(Beginning of RECORDS PROVIDED)
(* ===== verification/HandlerLaws.v ===== *)
(** * HandlerLaws: one law for every intent a client may send

    What an applied intent closes and what it brings, handler by handler, and the theorem over the
    dispatcher: a well-formed topology in, a refusal or a well-formed topology out, every pane accounted
    for. *)

From stdpp Require Import gmap sorting.
From S2P Require Import Prelude Bytes BTree Message Document Cells Liveness Verbs HostDoc Float Tree TreeLaws Layout LayoutLaws Identity Workspace WorkspaceLaws TreeOps OpsLaws TabLaws CloseLaws Requests TabOrder Intent Topology Apply ApplyLaws.

(** ** What an intent closes and what it brings *)

Definition restored_by (t : WorkspaceTopology) (lifo_index : Z) : option ClosedTab :=
  let from_end := S (Z.to_nat lifo_index) in
  if (length (closed_tabs t) <? from_end)%nat then None else closed_tabs t !! (length (closed_tabs t) - from_end)%nat.

Definition closed_by (t : WorkspaceTopology) (op : WorkspaceIntentOp) (args : list byte) : list RawUuid :=
  match op, decode_identity args with
  | OpClosePane, Ok pane => [pane]
  | OpCloseTab, Ok tab => takes (tree t) (CloseTab tab None)
  | OpCloseSession, Ok session => takes (tree t) (CloseSession session)
  | _, _ => []
  end.
Definition brought_by (t : WorkspaceTopology) (op : WorkspaceIntentOp) (args : list byte) : list RawUuid :=
  match op with
  | OpSplitPane | OpSpawnPane => match decode_split args with Ok a => [sp_new_pane a] | Err _ => [] end
  | OpSpawnTab => match decode_spawn_tab args with Ok a => [st_new_pane a] | Err _ => [] end
  | OpNewSession => match decode_new_session args with Ok a => [ns_new_pane a] | Err _ => [] end
  | OpSpawnDetachedPane => match decode_spawn_detached_pane args with Ok a => [sd_new_pane a] | Err _ => [] end
  | OpReopenClosedTab =>
    match decode_reopen_closed_tab args with Ok (lifo_index, _) => from_option closed_leaves [] (restored_by t lifo_index) | Err _ => [] end
  | _ => []
  end.

(** ** Edits the handlers make themselves *)

Section Edits.
Context (U : gset RawUuid) (ws : TreeWorkspace) (Hw : ws_wf ws).

Lemma rearranged i s l k :
  sessions ws !! i = Some s -> l ≡ₚ tabs s -> (k < length l)%nat ->
  edit ws i s (with_index (with_tabs s l) k) [] [] /\ session_ok (with_index (with_tabs s l) k) /\ tids (with_index (with_tabs s l) k) ⊆ tids s.
Proof.
  intros Hi Hl Hk. destruct (session_at ws i s Hw Hi) as ((H1 & H2 & H3 & H4) & Hnd & Htn & Hsub). set (s' := with_index _ k).
  assert (Et : tids s' ≡ₚ tids s) by (unfold tids; cbn; by rewrite Hl).
  assert (E : sinv s' ≡ₚ sinv s).
  { rewrite !sinv_leaves. cbn. f_equiv. change (concat (map (fun t => leaves (root t)) l) ≡ₚ concat (map (fun t => leaves (root t)) (tabs s))).
    by rewrite Hl. }
  split; [|split; [|intros x; by rewrite Et]].
  - constructor; [done|done|by rewrite Et|intros x; rewrite Et; by left|done|constructor|by intros x ?%elem_of_nil].
  - split; [|split; [|split]]; cbn.
    + intros ->. cbn in Hk. lia.
    + done.
    + by rewrite Hl.
    + rewrite H4. symmetry. by apply list_to_set_perm_L.
Qed.

(** A tab replaced by one with the same panes. *)
Lemma retabbed i j s tab tab' :
  sessions ws !! i = Some s -> tabs s !! j = Some tab -> tab_id tab' = tab_id tab -> tab_ok tab' -> leaves (root tab') ≡ₚ leaves (root tab) ->
  effect false U ws (put_session ws i (put_tab s j tab')) [] [].
Proof.
  intros Hi Hj Hid Hok Hp. destruct (session_at ws i s Hw Hi) as (Hs & Hnd & _).
  pose proof (put_tab_sinv s j tab tab' [] [] Hj Hp) as E.
  destruct (tab_edit ws i j s tab tab' (specs s) (active_tab_index s) [] [] Hw Hi Hj Hid Hok Hp) as [He Ho];
    [constructor|by intros x ?%elem_of_nil| |apply Hs|].
  { destruct Hs as (_ & _ & _ & ->). symmetry. by apply list_to_set_perm_L. }
  apply (effect_edit U ws i s); [done|exact He|exact Ho|]. intros x. left. by rewrite <- (put_tab_tids s j tab tab').
Qed.
End Edits.

(** Nothing but the side of the sessions has moved. *)
Lemma effect_from {b} U ws ws1 ws' removed brought :
  sessions ws1 = sessions ws -> effect b U ws1 ws' removed brought -> effect b U ws ws' removed brought.
Proof. intros E [H1 H2 H3]. constructor; [done| |]; unfold inventory, all_tids in *; by rewrite <- E. Qed.
Lemma select_session_sessions ws id : sessions (select_session ws id) = sessions ws.
Proof. unfold select_session. by case_match. Qed.
Lemma used_from ws ws1 : sessions ws1 = sessions ws -> used ws1 = used ws.
Proof. intros E. unfold used, inventory, all_tids. by rewrite E. Qed.

(** As many as there are distinct means none twice. *)
Lemma size_le_length (l : list RawUuid) : (base.size (list_to_set l : gset RawUuid) <= length l)%nat.
Proof.
  induction l as [|x l IH]; [done|]. cbn. rewrite size_union_alt, size_singleton.
  pose proof (subseteq_size (list_to_set l ∖ {[x]} : gset RawUuid) (list_to_set l)). set_solver by lia.
Qed.
Lemma size_NoDup (l : list RawUuid) : base.size (list_to_set l : gset RawUuid) = length l -> NoDup l.
Proof.
  induction l as [|x l IH]; [constructor|]. cbn. pose proof (size_le_length l). intros E. destruct (decide (x ∈ (list_to_set l : gset RawUuid))) as [Hx|Hx].
  - replace ({[x]} ∪ list_to_set l : gset RawUuid) with (list_to_set l : gset RawUuid) in E by set_solver. lia.
  - rewrite size_union, size_singleton in E by set_solver. apply NoDup_cons. split; [set_solver|]. apply IH. lia.
Qed.
Lemma same_set_perm (l k : list RawUuid) : NoDup k -> length l = length k -> (list_to_set l : gset RawUuid) = list_to_set k -> l ≡ₚ k.
Proof.
  intros Hk Hl E. apply NoDup_Permutation; [|done|set_solver]. apply size_NoDup. rewrite E, Hl. by apply size_list_to_set.
Qed.

(** ** A layout a tab may hold *)

Fixpoint layout_node_ind (P : WorkspaceLayoutNode -> Prop) (Hl : forall id, P (Cells.Leaf id))
    (Hs : forall id axis children, Forall P children -> P (Cells.Split id axis children)) (n : WorkspaceLayoutNode) : P n :=
  match n with
  | Cells.Leaf id => Hl id
  | Cells.Split id axis children =>
    Hs id axis children
      ((fix go (l : list WorkspaceLayoutNode) : Forall P l :=
          match l with [] => Forall_nil_2 P | c :: l => Forall_cons_2 P c l (layout_node_ind P Hl Hs c) (go l) end) children)
  end.
Lemma valid_layout n out : valid_leaves n = Some out -> NoDup out /\ leaves (rebuilt n) = out /\ arity_ok (rebuilt n) = true.
Proof.
  revert out. induction n as [id|id axis children IH] using layout_node_ind; intros out; cbn [valid_leaves].
  { intros [= <-]. split; [apply NoDup_singleton|done]. }
  destruct (Nat.ltb_spec (length children) 2) as [|Hlen]; [done|].
  match goal with |- (_ ← ?go children; _) = _ -> _ => set (walk := go) end.
  assert (G : forall k l, Forall (fun n => forall out, valid_leaves n = Some out -> NoDup out /\ leaves (rebuilt n) = out /\ arity_ok (rebuilt n) = true) k ->
    walk k = Some l -> concat (map (fun c => leaves (node c)) (map (fun c => mkChild (Flex one) (rebuilt c)) k)) = l /\
    Forall (fun c => arity_ok (node c) = true) (map (fun c => mkChild (Flex one) (rebuilt c)) k)).
  { induction k as [|c k IHk]; intros l Hk; cbn; [intros [= <-]; by split|].
    apply Forall_cons in Hk as [Hc Hk]. destruct (valid_leaves c) as [here|] eqn:Ec; [|done]. cbn.
    destruct (walk k) as [rest|] eqn:Ek; [|done]. cbn. intros [= <-]. destruct (Hc here eq_refl) as (_ & El & Ea).
    destruct (IHk rest Hk eq_refl) as [Er Ha]. rewrite El. split; [by f_equal|]. by apply Forall_cons. }
  destruct (walk children) as [l|] eqn:El; [|done]. cbn [mbind option_bind]. case_decide as Hs; [|done]. intros [= <-].
  destruct (G children l IH El) as [E Ha]. split; [by apply size_NoDup|]. split; [by cbn [rebuilt leaves]|].
  cbn [rebuilt]. apply shape_split. split; [by rewrite length_map|]. eapply Forall_impl; [exact Ha|]. by intros c Hc; split.
Qed.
(End of RECORDS PROVIDED)
**WHAT THE EXERCISE ASKS**
Will you return exactly the lines above from the one with "Lemma retabbed i" down to the one with "Proof. intros E.", counting both as part of the range?

**ANSWER SPACE**
Lemma retabbed i j s tab tab' :
  sessions ws !! i = Some s -> tabs s !! j = Some tab -> tab_id tab' = tab_id tab -> tab_ok tab' -> leaves (root tab') ≡ₚ leaves (root tab) ->
  effect false U ws (put_session ws i (put_tab s j tab')) [] [].
Proof.
  intros Hi Hj Hid Hok Hp. destruct (session_at ws i s Hw Hi) as (Hs & Hnd & _).
  pose proof (put_tab_sinv s j tab tab' [] [] Hj Hp) as E.
  destruct (tab_edit ws i j s tab tab' (specs s) (active_tab_index s) [] [] Hw Hi Hj Hid Hok Hp) as [He Ho];
    [constructor|by intros x ?%elem_of_nil| |apply Hs|].
  { destruct Hs as (_ & _ & _ & ->). symmetry. by apply list_to_set_perm_L. }
  apply (effect_edit U ws i s); [done|exact He|exact Ho|]. intros x. left. by rewrite <- (put_tab_tids s j tab tab').
Qed.
End Edits.

(** Nothing but the side of the sessions has moved. *)
Lemma effect_from {b} U ws ws1 ws' removed brought :
  sessions ws1 = sessions ws -> effect b U ws1 ws' removed brought -> effect b U ws ws' removed brought.
Proof. intros E [H1 H2 H3]. constructor; [done| |]; unfold inventory, all_tids in *; by rewrite <- E. Qed.
Lemma select_session_sessions ws id : sessions (select_session ws id) = sessions ws.
Proof. unfold select_session. by case_match. Qed.
Lemma used_from ws ws1 : sessions ws1 = sessions ws -> used ws1 = used ws.
Proof. intros E. unfold used, inventory, all_tids. by rewrite E. Qed.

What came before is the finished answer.